I too feed my Betta sometimes from sticking the food to my finger and she bit me one time and it felt like it was itty bitty razors. Definitely a shock when it happens! I also had no idea they had teeth...


----------



## HatsuneMiku

nimbus thought my fingers were food once when i was trying to scoop his poo out with a spoon (before i got a baster that actually worked and kept water in) of his tank and had my hands in there .. it was weird .. just felt like he was ramming into my finger .. didn't feel any teeth though .. cus he caught my fingernail .. he must have thought eww this taste yuck


----------



## BellasMomma

haha, i think Violet was like YUMMM!!! cuz she ALWAYS tries to get me, she jumps up a bit everytime my hand is above her... im tasty haha.
HATSUNE - yer avatar is amazing, he yers???


----------



## xbecky685x

I just made Frodo flare haha iv seen him flare before when he was at the shop but its so cute lol.. iv only had him since friday so i wont try to much with him just yet.. Aww i love my water baby <3

xx


----------



## HatsuneMiku

he is now .. after waiting forever from aquabid .. but i didn't take that picture cus he won't stay still for me .. that's one of the pictures of him from the aquabid page he was on


----------



## BellasMomma

well hes beautiful and im sure totally worth the wait!!!


----------



## Bombalurina

After my Apollo (RIP) learned to jump, he got better and better and would jump the second he saw me. Then he started to eat my fingers during water changes (it never hurt and it was really cute). Then he decided to combine the two tricks and attempt to leap out of the water and eat my face during a water change. 
He did get to face height, I'll give him that. His problem was re-entry: he missed the tank by a mile and hit the floor. Given that I'm 5'10" he had a long way to fall.
Surprisingly enough, he was ok. 

I'm working on teaching my new halfmoon the basics of eating and jumping (hopefully not flying), but there's no point with the sorority girls. When I go in the room, they are too busy begging and showing off to pay attention to me teaching them things.


----------



## HatsuneMiku

i now feel short D=

glad he was ok after a fall like that .. did it feel weird that he kissed ur face =D .. it would be cool if he knew to kiss ur lips and then fall back into the water =D


----------



## Bombalurina

That would be so cute! One of my ratties is a lip-kisser. Apollo didn't actually get to touch my face, though, because I instinctively jerked back when I saw a fish launching itself into the air towards my eyes.  But now I really want to train a fish to do that. 

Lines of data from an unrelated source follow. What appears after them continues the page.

(** C22. Whatever is submitted and cancelled, however the threads of the pool are interleaved with
    the loop, whichever of them a signal wakes and whenever one wakes for no reason, the pool is
    defined.  Every request is run once and then reported once with 0, or cancelled and reported
    once with [UV_ECANCELED], never run; the loop's count is that of the work not yet reported; and
    slow work runs in as many threads as are counted, half of them, rounded up, at most. *)
Theorem pool_exact val mem acts :
  ∃ s, pool_run acts (init_threads val mem) = Some (tt, s) ∧
    (∀ w, is_Some (status w (x_hist s))) ∧
    (∃ l, NoDup l ∧ (∀ w, w ∈ l ↔ done <$> reqs s !! w = Some DoneQueue ∧ status w (x_hist s) ≠ Some SFree) ∧ active_reqs s = Z.of_nat (length l)) ∧
    slow_io_work_running s = Z.of_nat (slow_threads s) ∧ slow_io_work_running s ≤ (nthreads s + 1) / 2.
Proof.
  destruct (pool_run_ok acts _ (init_ok val mem)) as (s & Hrun & Hok). exists s.
  split_and!; [done|intros w; by apply all_status|by apply active_exact|apply (ct_slow _ _ _ _ (ok_counted _ Hok))|apply Hok].
Qed.

(** C23. The pool never stalls.  From any point of any run, what the threads and the loop can do by
    themselves ends, in whatever order they do it; and when nothing is left that they can do, every
    request has been reported and the loop counts none, or, if [cleanup] waits for the threads, all of
    them have ended. *)
Theorem pool_settles val mem acts s more s' :
  pool_run acts (init_threads val mem) = Some (tt, s) → pool_internal more s = Some s' →
  (length more ≤ measure s)%nat ∧
  (at_rest s' → if exiting s' then Forall (.= PExited) (workers s') else active_reqs s' = 0 ∧ ∀ w, status w (x_hist s') = Some SFree).
Proof.
  intros Hrun Hmore. destruct (pool_run_ok acts _ (init_ok val mem)) as (s0 & Hrun0 & Hok). assert (s0 = s) as -> by congruence.
  destruct (pool_internal_ok more s s' Hok Hmore) as [Hok' Hlen]. split; [lia|]. intros Hrest.
  destruct (exiting s') eqn:Hex; [by apply rest_exited|]. pose proof (rest_tagged s' Hok' Hrest Hex) as Hr. pose proof (ok_placed _ Hok') as Hpl. rewrite Hr in Hpl. destruct Hpl. split; [done|]. intros w. by apply pl_free0, not_elem_of_nil.
Qed.

(** ** Samples *)

(** Two threads: slow work runs in one of them while the other takes fast work; a request that
    waits is cancelled. *)
Definition sample_pool : pool_t := init_threads (Some 2) true.
Definition sample_work : list pact :=
  [IWorker 0 0; IWorker 1 0; ASubmit 1 UV__WORK_SLOW_IO 0; ASubmit 2 UV__WORK_SLOW_IO 1; AQueueWork 3 true 1; AQueueWork 4 true 1;
   IWorker 0 1; IWorker 1 0; ACancel UV_FS 2; ACancel UV_FS 1; ICancelEnd].
Definition sample_rest : list pact :=
  [IWorker 1 0; IWorker 1 0; IWorker 1 0; IWorker 1 0; IWorker 1 0; IWorker 1 0; IWorker 0 0; IDoneBegin; IDoneNext; IDoneNext; IDoneNext;
   IWorker 0 0; IWorker 0 0; IDoneBegin; IDoneNext].

Lemma sample_pool_runs :
  match pool_run (sample_work ++ sample_rest) sample_pool with
  | Some (_, s) => x_hist s = [Submitted 1; Submitted 2; Submitted 3; Submitted 4; Cancelled 2; Executed 3; Executed 4; Executed 1;
                               Reported 2 UV_ECANCELED; Reported 3 0; Reported 4 0; Reported 1 0] ∧ workers s = [PWaiting; PWaiting]
  | None => False
  end.
Proof. vm_compute. done. Qed.

(** A request that was cancelled is cancelled again in its own callback: it is removed once more
    through links that are no longer those of a queue. *)
Lemma cancel_in_callback_undefined :
  match pool_run [ASubmit 1 UV__WORK_CPU 0; ACancel UV_WORK 1; ICancelEnd; IDoneBegin; IDoneNext] sample_pool with
  | Some (_, s) => x_hist s = [Submitted 1; Cancelled 1; Reported 1 UV_ECANCELED] ∧ uv_cancel UV_WORK 1 s = None
  | None => False
  end.
Proof. vm_compute. done. Qed.

Lemma sample_settles_run : ∃ s s', pool_run sample_work sample_pool = Some (tt, s) ∧ pool_internal sample_rest s = Some s' ∧ exiting s' = false ∧ at_rest s'.
Proof.
  eexists _, _. split; [vm_compute; reflexivity|]. split; [vm_compute; reflexivity|]. split; [done|].
  intros a Ha. destruct a as [| | | | | |t pick| | |]; try done. by destruct t as [|[|t]].
Qed.

Lemma pool_settles_witness :
  ∃ s s', pool_run sample_work sample_pool = Some (tt, s) ∧ pool_internal sample_rest s = Some s' ∧ (15 ≤ measure s)%nat ∧ ∀ w, status w (x_hist s') = Some SFree.
Proof.
  destruct sample_settles_run as (s & s' & Hrun & Hmore & Hex & Hrest).
  destruct (pool_settles (Some 2) true sample_work s sample_rest s' Hrun Hmore) as [Hlen Hdone].
  specialize (Hdone Hrest). rewrite Hex in Hdone. destruct Hdone as [_ Hall]. exists s, s'. exact (conj Hrun (conj Hmore (conj Hlen Hall))).
Defined.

Don't worry, when I'm at home I feel short all the time. My 17-year-old sister is 6'1".


----------



## hmckin20

Florence wiggles her tail whenever I come around and acts like she's gonna jump up and eat my face.  A lot of my betta learn to come to the top of the water whenever I tap it- and some of them recognize the container that the food is in and will follow it around whenever I'm getting food out!


----------



## erinandares

Bombalurina said:


> That would be so cute! One of my ratties is a lip-kisser. Apollo didn't actually get to touch my face, though, because I instinctively jerked back when I saw a fish launching itself into the air towards my eyes.  But now I really want to train a fish to do that.
> 
> Don't worry, when I'm at home I feel short all the time. My 17-year-old sister is 6'1".


 Oh, god. I'm the oldest sister and the shortest sister ateighteen and five foot seven. My thirteen year old sister is probably six one by now. My twelve year old sister is like, an inch taller than me. So I guess five eight. 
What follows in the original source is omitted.